* _Exercise directions_: In the records below, begin at the line containing "and are left out. *)" and end at the line containing "(** ** JavaScript values *)"; quote every line in that span exactly, including both boundary lines, and no others.
[Start of Attachment]
(** * playgama_sdk.js: the Playgama Bridge wrapper of the card solitaire

    A shallow embedding of [src/playgama_sdk.js] and the properties of its
    cooldown-gated ad policy, its storage fallback and merge logic and its
    error handling.

    The file is a flat set of functions over module-level variables that call
    out to the Playgama bridge, to the VK bridge and to [localStorage].  The
    embedding keeps that shape:

    - the module-level [let] variables are the record [ModuleState];
    - everything outside the module (the two bridges, [Date.now], the
      [window] globals, [localStorage] faults and the JS builtins the code
      calls) is an environment [Env]: the functions are written once and hold
      for every behaviour of the environment;
    - every function is a computation [M A] that threads a [World] (module
      variables, a step counter, the trace of external calls made so far and
      the contents of [localStorage]) and ends either with a value or with a
      thrown JS value;
    - an [async] function is run to completion: the calls are [await]ed in
      sequence and no other entry point runs in between (section 5 of the
      specification);
    - [console.log], [console.warn] and [console.error] are diagnostics only
      and are left out. *)

From Stdlib Require Import ZArith Ascii String.
From Stdlib Require DecimalString DecimalZ DecimalPos.
From stdpp Require Import gmap strings list pretty.

Local Open Scope string_scope.

(** ** JavaScript values *)

(** The values that flow through the wrapper: objects are kept as ordered
    lists of own properties, numbers are the integers ([Date.now] stamps,
    counters) plus [NaN], which [parseInt] returns on malformed input.
    [VArrayKeys] is the function [Array.prototype.keys], which every array
    inherits as its [keys]: the one function value a property read of the
    module can meet. *)
#[warnings="-register-all"]
Inductive JsVal : Type :=
  | VUndef
  | VNull
  | VBool (b : bool)
  | VNum (z : Z)
  | VNaN
  | VStr (s : string)
  | VArr (items : list JsVal)
  | VObj (fields : list (string * JsVal))
  | VArrayKeys.

(** The result of running a piece of code: a value, or a thrown JS value. *)
Inductive Res (A : Type) : Type :=
  | Val (a : A)
  | Exn (e : JsVal).
Arguments Val {A} a.
Arguments Exn {A} e.

(** The error the engine throws on a property read of [null]/[undefined] or
    on a call of something that is not a function. *)
Definition TypeError : JsVal := VObj [("name", VStr "TypeError")].

(** ToBoolean. *)
Definition truthy (v : JsVal) : bool :=
  match v with
  | VUndef | VNull | VNaN => false
  | VBool b => b
  | VNum z => negb (z =? 0)%Z
  | VStr s => negb (String.eqb s "")
  | VArr _ | VObj _ | VArrayKeys => true
  end.

(** [v === 'lit']. *)
Definition is_str (v : JsVal) (lit : string) : bool :=
  match v with
  | VStr s => String.eqb s lit
  | _ => false
  end.

(** [v !== undefined]. *)
Definition is_defined (v : JsVal) : bool :=
  match v with
  | VUndef => false
  | _ => true
  end.

Fixpoint assoc (k : string) (fs : list (string * JsVal)) : JsVal :=
  match fs with
  | [] => VUndef
  | (k', v) :: rest => if String.eqb k k' then v else assoc k rest
  end.

(** [v.k] for the property names the module reads: throws on [null] and
    [undefined], reads an own property of an object, finds the inherited
    method [keys] on an array, and is [undefined] otherwise. *)
Definition get_prop (v : JsVal) (k : string) : Res JsVal :=
  match v with
  | VUndef | VNull => Exn TypeError
  | VObj fs => Val (assoc k fs)
  | VArr _ => Val (if String.eqb k "keys" then VArrayKeys else VUndef)
  | _ => Val VUndef
  end.

(** [o.k = v] on the property list of an object literal under construction:
    an existing key keeps its place, a new one goes last. *)
Fixpoint set_field (k : string) (v : JsVal) (fs : list (string * JsVal))
  : list (string * JsVal) :=
  match fs with
  | [] => [(k, v)]
  | (k', v') :: rest =>
      if String.eqb k k' then (k, v) :: rest else (k', v') :: set_field k v rest
  end.

(** [Math.ceil(a / b)] for integers [a] and a positive integer [b].  The
    operands here are differences of millisecond stamps, far below 2^53, where
    the double quotient rounds up to the same integer. *)
Definition ceil_div (a b : Z) : Z := (- ((- a) / b))%Z.

(** ** The world outside the module *)

(** What the code reads off the bridge handle without calling it. *)
Record Bridge : Type := mkBridge {
  platform_id : string;            (* bridge.platform.id *)
  platform_language : JsVal;       (* bridge.platform.language *)
  advertisement : bool;            (* bridge.advertisement is an object *)
  showSticky_is_function : bool    (* typeof bridge.advertisement.showSticky === 'function' *)
}.

(** [window.vkBridge], when defined. *)
Inductive VkHandle : Type := WindowVkBridge.

(** The calls that leave the module. *)
Inductive ExtCall : Type :=
  | BridgeInitialize                              (* bridge.initialize() *)
  | PlatformSendMessage (msg : string)            (* bridge.platform.sendMessage(msg) *)
  | ShowInterstitial                              (* bridge.advertisement.showInterstitial() *)
  | ShowRewarded                                  (* bridge.advertisement.showRewarded() *)
  | ShowSticky                                    (* bridge.advertisement.showSticky() *)
  | StorageGet                                    (* bridge.storage.get() *)
  | StorageSet (data : JsVal)                     (* bridge.storage.set(data) *)
  | PaymentsPurchase (product : JsVal)            (* bridge.payments.purchase({id}) *)
  | SocialJoinCommunity (groupId : Z)             (* bridge.social.joinCommunity({groupId}) *)
  | SocialShare                                   (* bridge.social.share() *)
  | VKSend (method : string) (params : JsVal)     (* vkBridge.send(method, params) *)
  | ImportSetLang (gameLang : string)             (* import('./localization.js').then(setLang) *)
  | WindowOpen (url : string).                    (* window.open(url, '_blank') *)

(** How an external call ends: it returns (or its promise resolves with) a
    value, it returns a promise that rejects, or it throws at the call. *)
Inductive Outcome : Type :=
  | Returns (v : JsVal)
  | Rejects (e : JsVal)
  | Throws (e : JsVal).

Definition failed (o : Outcome) : bool :=
  match o with
  | Returns _ => false
  | Rejects _ | Throws _ => true
  end.

(** The environment: one answer per step for everything the module cannot
    decide itself, and the builtins it calls. *)
Record Env : Type := mkEnv {
  date_now : nat -> Z;                        (* Date.now() *)
  ext_outcome : nat -> ExtCall -> Outcome;    (* how an external call ends *)
  storage_fault : nat -> option JsVal;        (* localStorage throws this value *)
  window_bridge : nat -> option Bridge;       (* window.bridge, None = undefined *)
  window_vkBridge : nat -> option VkHandle;   (* window.vkBridge *)
  JSON_stringify : JsVal -> Res (option string);  (* None = undefined *)
  JSON_parse : JsVal -> Res JsVal;
  parseInt10 : JsVal -> option Z;             (* parseInt(v, 10), None = NaN *)
  ToString : JsVal -> string                  (* String(v) *)
}.

(** ** Module state *)

Definition INTERSTITIAL_COOLDOWN : Z := 90000.
Definition SHOP_REWARDED_COOLDOWN : Z := 600000.

Record ModuleState : Type := mkModule {
  bridge : option Bridge;
  vkBridge : option VkHandle;
  isInitialized : bool;
  languageApplied : bool;
  gameReadySent : bool;
  lastInterstitialTime : Z;
  lastShopRewardedTime : Z;
  isAdsDisabled : JsVal
}.

(** The state the module is loaded with. *)
Definition module_init : ModuleState :=
  {| bridge := None; vkBridge := None; isInitialized := false;
     languageApplied := false; gameReadySent := false;
     lastInterstitialTime := 0; lastShopRewardedTime := 0;
     isAdsDisabled := VBool false |}.

Record World : Type := mkWorld {
  vars : ModuleState;
  tick : nat;
  trace : list (ExtCall * Outcome);
  localStorage : gmap string string
}.

Definition world_init : World :=
  {| vars := module_init; tick := 0; trace := []; localStorage := ∅ |}.

(** ** The computation monad *)

Definition M (A : Type) : Type := World -> Res A * World.

Definition ret {A} (a : A) : M A := fun w => (Val a, w).

Definition throw {A} (e : JsVal) : M A := fun w => (Exn e, w).

Definition bind {A B} (m : M A) (k : A -> M B) : M B :=
  fun w =>
    match m w with
    | (Val a, w') => k a w'
    | (Exn e, w') => (Exn e, w')
    end.

Notation "x <- m ;; k" := (bind m (fun x => k))
  (at level 100, m at next level, right associativity).
Notation "m ;; k" := (bind m (fun _ => k))
  (at level 100, right associativity).

(** [try { body } catch (e) { handler e }]. *)
Definition try_catch {A} (body : M A) (handler : JsVal -> M A) : M A :=
  fun w =>
    match body w with
    | (Val a, w') => (Val a, w')
    | (Exn e, w') => handler e w'
    end.

Definition lift {A} (r : Res A) : M A := fun w => (r, w).

Definition get_vars : M ModuleState := fun w => (Val (vars w), w).

Definition modify (f : ModuleState -> ModuleState) : M unit :=
  fun w => (Val tt, {| vars := f (vars w); tick := tick w; trace := trace w;
                       localStorage := localStorage w |}).

Definition set_bridge (b : option Bridge) (m : ModuleState) : ModuleState :=
  {| bridge := b; vkBridge := vkBridge m; isInitialized := isInitialized m;
     languageApplied := languageApplied m; gameReadySent := gameReadySent m;
     lastInterstitialTime := lastInterstitialTime m;
     lastShopRewardedTime := lastShopRewardedTime m;
     isAdsDisabled := isAdsDisabled m |}.

Definition set_vkBridge (v : option VkHandle) (m : ModuleState) : ModuleState :=
  {| bridge := bridge m; vkBridge := v; isInitialized := isInitialized m;
     languageApplied := languageApplied m; gameReadySent := gameReadySent m;
     lastInterstitialTime := lastInterstitialTime m;
     lastShopRewardedTime := lastShopRewardedTime m;
     isAdsDisabled := isAdsDisabled m |}.

Definition set_isInitialized (b : bool) (m : ModuleState) : ModuleState :=
  {| bridge := bridge m; vkBridge := vkBridge m; isInitialized := b;
     languageApplied := languageApplied m; gameReadySent := gameReadySent m;
     lastInterstitialTime := lastInterstitialTime m;
     lastShopRewardedTime := lastShopRewardedTime m;
     isAdsDisabled := isAdsDisabled m |}.

Definition set_languageApplied (b : bool) (m : ModuleState) : ModuleState :=
  {| bridge := bridge m; vkBridge := vkBridge m; isInitialized := isInitialized m;
     languageApplied := b; gameReadySent := gameReadySent m;
     lastInterstitialTime := lastInterstitialTime m;
     lastShopRewardedTime := lastShopRewardedTime m;
     isAdsDisabled := isAdsDisabled m |}.

Definition set_gameReadySent (b : bool) (m : ModuleState) : ModuleState :=
  {| bridge := bridge m; vkBridge := vkBridge m; isInitialized := isInitialized m;
     languageApplied := languageApplied m; gameReadySent := b;
     lastInterstitialTime := lastInterstitialTime m;
     lastShopRewardedTime := lastShopRewardedTime m;
     isAdsDisabled := isAdsDisabled m |}.

Definition set_lastInterstitialTime (t : Z) (m : ModuleState) : ModuleState :=
  {| bridge := bridge m; vkBridge := vkBridge m; isInitialized := isInitialized m;
     languageApplied := languageApplied m; gameReadySent := gameReadySent m;
     lastInterstitialTime := t;
     lastShopRewardedTime := lastShopRewardedTime m;
     isAdsDisabled := isAdsDisabled m |}.

Definition set_lastShopRewardedTime (t : Z) (m : ModuleState) : ModuleState :=
  {| bridge := bridge m; vkBridge := vkBridge m; isInitialized := isInitialized m;
     languageApplied := languageApplied m; gameReadySent := gameReadySent m;
     lastInterstitialTime := lastInterstitialTime m;
     lastShopRewardedTime := t;
     isAdsDisabled := isAdsDisabled m |}.

Definition set_isAdsDisabled (v : JsVal) (m : ModuleState) : ModuleState :=
  {| bridge := bridge m; vkBridge := vkBridge m; isInitialized := isInitialized m;
     languageApplied := languageApplied m; gameReadySent := gameReadySent m;
     lastInterstitialTime := lastInterstitialTime m;
     lastShopRewardedTime := lastShopRewardedTime m;
     isAdsDisabled := v |}.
[End of Attachment]
* _Exercise answer_:
      and are left out. *)

From Stdlib Require Import ZArith Ascii String.
From Stdlib Require DecimalString DecimalZ DecimalPos.
From stdpp Require Import gmap strings list pretty.

Local Open Scope string_scope.

(** ** JavaScript values *)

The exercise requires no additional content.